From the entries below, please output exactly the lines starting at the one containing "- assert (Hf : Waits" and ending at the one containing "split; [done..|]. destruct", both included.

##############################

Lemma next_issue h w cur ans :
  WorkerOk w → Waits h w → wk_phase w = Admitting → Next h w (AIssue cur ans).
Proof.
  intros Hw HW Hph. apply next_waits; simpl; unfold own_step; rewrite Hph;
    destruct (wk_issuing w) as [r|] eqn:Ei; simpl.
  2: by apply (waits_same h w).
  3: by intros i; apply no_reads_nil.
  - assert (Hf : Waits
      (h ++ (finishes set_order w (wk_in_flight w) None (rr_app_id r) None false).2)
      (finishes set_order w (wk_in_flight w) None (rr_app_id r) None false).1).
    { apply waits_finishes; try done. intros r'. rewrite Ei. intros [= <-] ?. done. }
    destruct (match rr_guard r with Some _ => _ | None => _ end); [exact Hf|].
    destruct ans as [call|]; [|exact Hf]. simpl. destruct HW as [Hq Ha Hst].
    split; [done..|]. destruct Hst as [H|H1 H2|r' H1 H2 H3 H7|e H1 H2 H3 H4 H5 H6].
    + by apply stage_gone.
    + by apply stage_pending.
    + assert (r' = r) as -> by congruence.
      destruct (pending_refreshes (wk_state w) !! a) eqn:Ep.
      { apply stage_pending; simpl; [done|]. rewrite Ep. by eexists. }
      eapply stage_flying; simpl; [done|done|apply elem_of_app; right; by left|done| |done].
      apply elem_of_app. right. rewrite <-H3. by left.
    + apply (stage_flying _ _ e); simpl; try done; apply elem_of_app; by left.
  - intros i. destruct (match rr_guard r with Some _ => _ | None => _ end);
      [apply no_reads_finishes|].
    destruct ans; [|apply no_reads_finishes]. simpl. by intros H%list_elem_of_singleton.
Qed.

(** The intent is asked for again only behind a refresh. *)
Definition allowed (x : Action) : Prop :=
  is_change x = false ∧ ∀ i, x = AQueueSnapshot i Read → intent_key i ≠ k.

Lemma next_own h w x n :
  WorkerOk w → CallsOk n w → Waits h w →
  act set_order map_order w x = own_step set_order map_order w x → Next h w x.
Proof.
  intros Hw Hc HW Hx.
  assert (Hidle : own_step set_order map_order w x = (w, []) → Next h w x).
  { intros E. apply next_waits; rewrite Hx, E; simpl; [by apply (waits_same h w)|].
    intros i. apply no_reads_nil. }
  destruct (wk_phase w) eqn:Hph, x; try (by apply Hidle; unfold own_step; rewrite Hph); clear Hidle.
  - by apply next_drain.
  - apply next_waits; rewrite Hx; unfold own_step; rewrite Hph; simpl; [by apply (waits_same h w)|].
    intros i. apply no_reads_nil.
  - by eapply next_result.
  - apply next_waits; rewrite Hx; unfold own_step; rewrite Hph.
    + destruct (wk_samples w); by apply (waits_same h w).
    + intros i. destruct (wk_samples w); apply no_reads_nil.
  - apply next_waits; rewrite Hx; unfold own_step, finish_pending_playtime; rewrite Hph.
    + repeat case_match; simpl; by apply (waits_same h w).
    + intros i. repeat case_match; simpl; try apply no_reads_nil;
        by intros ?%list_elem_of_singleton.
  - apply next_waits; rewrite Hx; unfold own_step, finish_pending_playtime; rewrite Hph.
    + repeat case_match; simpl; by apply (waits_same h w).
    + intros i. repeat case_match; simpl; try apply no_reads_nil;
        by intros ?%list_elem_of_singleton.
  - by apply next_take_read.
  - apply next_waits; rewrite Hx; unfold own_step; rewrite Hph;
      destruct (wk_reading w) as [j|]; simpl.
    + destruct HW as [Hq Ha Hst]. split; simpl; [done| |apply (stage_move _ _ w); auto].
      unfold set_remove. by apply lookup_delete_None; right.
    + by apply (waits_same h w).
    + intros i. apply no_reads_nil.
    + intros i. apply no_reads_nil.
  - by apply next_take_refresh.
  - by apply next_issue.
Qed.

##############################

● **SOLUTION TO THE PROBLEM**:
  - assert (Hf : Waits
      (h ++ (finishes set_order w (wk_in_flight w) None (rr_app_id r) None false).2)
      (finishes set_order w (wk_in_flight w) None (rr_app_id r) None false).1).
    { apply waits_finishes; try done. intros r'. rewrite Ei. intros [= <-] ?. done. }
    destruct (match rr_guard r with Some _ => _ | None => _ end); [exact Hf|].
    destruct ans as [call|]; [|exact Hf]. simpl. destruct HW as [Hq Ha Hst].
    split; [done..|]. destruct Hst as [H|H1 H2|r' H1 H2 H3 H7|e H1 H2 H3 H4 H5 H6].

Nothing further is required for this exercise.